FedEx Stock Surges as Value Fund Touts Gains Amid Cautious Market
In a quarter where the S&P 500 extended its remarkable post-financial crisis run, the Hotchkis & Wiley Large Cap Disciplined Value Fund reported strong relative performance, crediting savvy stock selection. The fund's fourth-quarter 2025 investor letter, released recently, spotlighted FedEx Corporation (NYSE: FDX) as a standout holding that helped drive returns.
The broader market landscape remains complex. The S&P 500 gained 2.7% in Q4 2025, capping a year with a 17.9% return. Since the 2008 crisis, the index has soared tenfold. Yet, high overall valuations have many investors wary, especially with gains heavily concentrated in a handful of mega-cap technology stocks. Excluding the so-called "Magnificent Seven," the market's forward price-to-earnings ratio appears more in line with historical norms.
Against this backdrop, the disciplined value approach paid off. The Hotchkis & Wiley fund beat the Russell 1000 Value Index both for the quarter and the full calendar year. "Our focus on identifying undervalued companies with durable business models was particularly effective in a market rewarding selective fundamentals," the letter noted.
FedEx Delivers for the Portfolio
FedEx emerged as a primary individual contributor. The transportation and e-commerce behemoth saw its stock climb 9.14% in the month leading up to the letter's publication and has gained 20.79% over the past 52 weeks. As of January 29, 2026, shares closed at $319.93, giving the company a market capitalization of approximately $75.5 billion.
The fund attributed the strength to FedEx's solid second-quarter fiscal 2026 results, where revenue grew 7% year-over-year. This was powered by robust yield and volume in its core U.S. domestic package segment, demonstrating resilience amid broader economic crosscurrents.
However, the letter struck a balanced tone. While acknowledging FedEx's potential, the managers suggested that certain AI-focused equities might present more attractive risk-reward profiles. "FedEx is a testament to our value discipline, but we see other areas, particularly in AI, offering greater upside with potentially less downside in the current cycle," the letter stated, directing readers to a separate report on AI stock opportunities.
Notably, hedge fund interest in FedEx saw a slight dip; 60 funds held the stock at the end of Q3 2025, down from 67 in the prior quarter, according to the fund's database.

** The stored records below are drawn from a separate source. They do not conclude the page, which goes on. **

(** [for x in l: body(x)] *)
Fixpoint for_each {A} (l : list A) (body : A -> M unit) : M unit :=
  match l with
  | [] => ret tt
  | x :: rest => body x ;; for_each rest body
  end.

(** A call to the outside: the oracle answers on the history, and the call
    joins the history. *)
Definition external {A} (c : call) (oracle : list event -> outcome A) : M A :=
  fun s =>
    let r := oracle (trace s) in
    (r, set_trace (trace s ++ [MkEvent c (is_raised r)]) s).

(* ================================================================== *)
(** ** Sorting strings: [sorted] on a list of [str] *)

(** Any sort that orders by code point returns the same list, since equal
    strings cannot be told apart; insertion keeps it simple. *)
Fixpoint insert_sorted (x : string) (l : list string) : list string :=
  match l with
  | [] => [x]
  | y :: rest => if String.leb x y then x :: l else y :: insert_sorted x rest
  end.

Definition sorted (l : list string) : list string :=
  fold_right insert_sorted [] l.

(* ================================================================== *)
(** ** Glyphs of the log lines, as the source file has them *)

Module Glyph.
Definition gamepad : string := "üéÆ".
Definition done : string := "‚úÖ".
Definition cross : string := "‚ùå".
Definition tick : string := "‚úì".
Definition arrow : string := "‚¨áÔ∏è".
End Glyph.
Lemma consume_no_gpu_log (h : host) (k : nat) (ys : list (yielded tensor arr))
  (stop : option exc) (out : list tensor) :
  filter is_gpu_log (fst (consume from_numpy h k ys stop out)) = [].
Proof.
  revert k out; induction ys as [|y ys IH]; intros k out.
  - simpl. destruct stop; reflexivity.
  - cbn [consume]. unfold throw_exception_if_processing_interrupted.
    destruct (interrupt_at h (S k)); [reflexivity|].
    specialize (IH (S k) (out ++ [to_tensor from_numpy y])).
    simpl. destruct (consume from_numpy h (S k) ys stop _) as [w r].
    exact IH.
Qed.

Lemma torch_cat_uniform (ts b : list tensor) :
  torch_cat_unsqueeze frame_shape ts = inr b ->
  exists t0 rest, b = t0 :: rest /\
                  Forall (fun t => frame_shape t = frame_shape t0) b.
Proof.
  unfold torch_cat_unsqueeze. destruct ts as [|t ts']; [discriminate|].
  destruct (forallb _ _) eqn:E; intros H; [|discriminate].
  injection H as <-. exists t, ts'. split; [reflexivity|].
  apply Forall_forall. intros u Hu.
  rewrite forallb_forall in E. specialize (E u Hu).
  unfold shape_eqb in E. destruct (list_eq_dec _ _ _); [assumption | discriminate].
Qed.

(** An exception raised by the FILM generator after its frames propagates
    unchanged out of the node, after one progress step per frame it
    yielded (when no interrupt was observed). *)
Theorem run_delegate_error (h : host) (images : list tensor) (d : nat)
  (m : handle) (ys : list (yielded tensor arr)) (e : exc) :
  images <> [] -> irfm images d m = (ys, Some e) ->
  (forall i, 1 <= i <= length ys -> interrupt_at h i = false) ->
  snd (run h images d m) = inl e /\ progress (fst (run h images d m)) = length ys.
Proof.
  intros Hne Hirfm Hi.
  rewrite (run_nonempty _ _ _ _ _ _ h images d m ys (Some e) Hne Hirfm).
  rewrite (consume_stop h 0 ys (Some e) []) by (intros; apply Hi; lia).
  rewrite bind_inl. cbn [fst snd]. split; [reflexivity|].
  rewrite progress_app, progress_loop_trace.
  destruct (Nat.eqb (length (gpus h)) 0); reflexivity.
Qed.

(** When the FILM generator yields nothing on a non-empty batch, the node
    raises the [ValueError] of [torch.cat] on an empty list, with no
    progress step. *)
Theorem run_no_frames (h : host) (images : list tensor) (d : nat) (m : handle) :
  images <> [] -> irfm images d m = ([], None) ->
  snd (run h images d m)
    = inl (ValueError "torch.cat(): expected a non-empty list of Tensors") /\
  progress (fst (run h images d m)) = 0.
Proof.
  intros Hne Hirfm.
  rewrite (run_nonempty _ _ _ _ _ _ h images d m [] None Hne Hirfm).
  destruct (Nat.eqb (length (gpus h)) 0); split; reflexivity.
Qed.

(** A batch the node returns for a non-empty input is non-empty and all
    its images have the shape of the first one. *)
Theorem run_batch_uniform (h : host) (images : list tensor) (d : nat)
  (m : handle) (b : list tensor) :
  images <> [] -> snd (run h images d m) = inr b ->
  exists t0 rest, b = t0 :: rest /\
                  Forall (fun t => frame_shape t = frame_shape t0) b.
Proof.
  intros Hne Hrun.
  destruct (irfm images d m) as [ys stop] eqn:E.
  rewrite (run_nonempty _ _ _ _ _ _ h images d m ys stop Hne E) in Hrun.
  cbn [snd] in Hrun.
  destruct (consume from_numpy h 0 ys stop []) as [w [e|out]];
    [rewrite bind_inl in Hrun; discriminate|].
  rewrite bind_inr in Hrun. cbn [snd] in Hrun. simpl in Hrun.
  destruct (torch_cat_unsqueeze frame_shape out) as [e|b'] eqn:Ec;
    [discriminate|].
  injection Hrun as <-. exact (torch_cat_uniform _ _ Ec).
Qed.

(** Two yielded frames of different shapes make [torch.cat] raise: the
    node fails instead of returning a ragged batch. *)
Theorem run_mixed_shapes (h : host) (images : list tensor) (d : nat)
  (m : handle) (ys : list (yielded tensor arr)) (y1 y2 : yielded tensor arr) :
  images <> [] -> irfm images d m = (ys, None) ->
  (forall i, 1 <= i <= length ys -> interrupt_at h i = false) ->
  In y1 ys -> In y2 ys ->
  frame_shape (to_tensor from_numpy y1) <> frame_shape (to_tensor from_numpy y2) ->
  snd (run h images d m) = inl (RuntimeError "Sizes of tensors must match").
Proof.
  intros Hne Hirfm Hi H1 H2 Hs.
  rewrite (run_nonempty _ _ _ _ _ _ h images d m ys None Hne Hirfm).
  rewrite (consume_stop h 0 ys None []) by (intros; apply Hi; lia).
  rewrite bind_inr. cbn [snd app]. simpl.
  destruct ys as [|y0 ys']; [destruct H1|].
  unfold torch_cat_unsqueeze. cbn [map].
  destruct (forallb _ _) eqn:E; [|reflexivity].
  exfalso. apply Hs. rewrite forallb_forall in E.
  assert (Hy : forall y, In y (y0 :: ys') ->
    frame_shape (to_tensor from_numpy y) = frame_shape (to_tensor from_numpy y0)).
  { intros y Hy. specialize (E (to_tensor from_numpy y)
      (in_map (to_tensor from_numpy) _ _ Hy)).
    unfold shape_eqb in E. destruct (list_eq_dec _ _ _); [assumption|discriminate]. }
  rewrite (Hy y1 H1), (Hy y2 H2). reflexivity.
Qed.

Investor Reactions: A Mix of Praise and Skepticism
Michael Thorne, Portfolio Manager at Ridgecrest Advisors: "This is a classic case of value investing working as intended. FedEx isn't a flashy AI play, but its cash flow generation and market position are real. In a market drunk on tech narratives, it's refreshing to see fundamentals rewarded."
David Chen, Independent Market Analyst: "The fund's outperformance is impressive, but let's be real—beating a value index in a year tech led the market isn't the highest bar. Highlighting FedEx after a 20% run feels backward-looking. The real question is what they're buying now, not what already popped."
Sarah Jenkins, Retail Investor & Finance Blogger: "As a long-term FDX shareholder, this validation feels good. It's a boring business to some, but global logistics is the bloodstream of commerce. This report underscores that not all gains need to come from the usual tech suspects."
Lisa Morrow, Chief Strategist at Horizon Capital (sharply): "This is window dressing. A value fund patting itself on the back for holding a giant like FedEx? Big deal. The slight drop in hedge fund ownership tells a more nuanced story—the smart money might be trimming. Their own admission that AI stocks look better is a glaring contradiction. Why champion a holding you implicitly rank second-best?"
The full investor letter provides deeper insight into the fund's top holdings and its outlook for 2026. Hotchkis & Wiley's commentary reflects a broader tug-of-war in markets: between chasing high-growth narratives and adhering to value principles in an expensive ecosystem.
Disclosure: This analysis is based on publicly available fund documents and is for informational purposes only. It is not investment advice.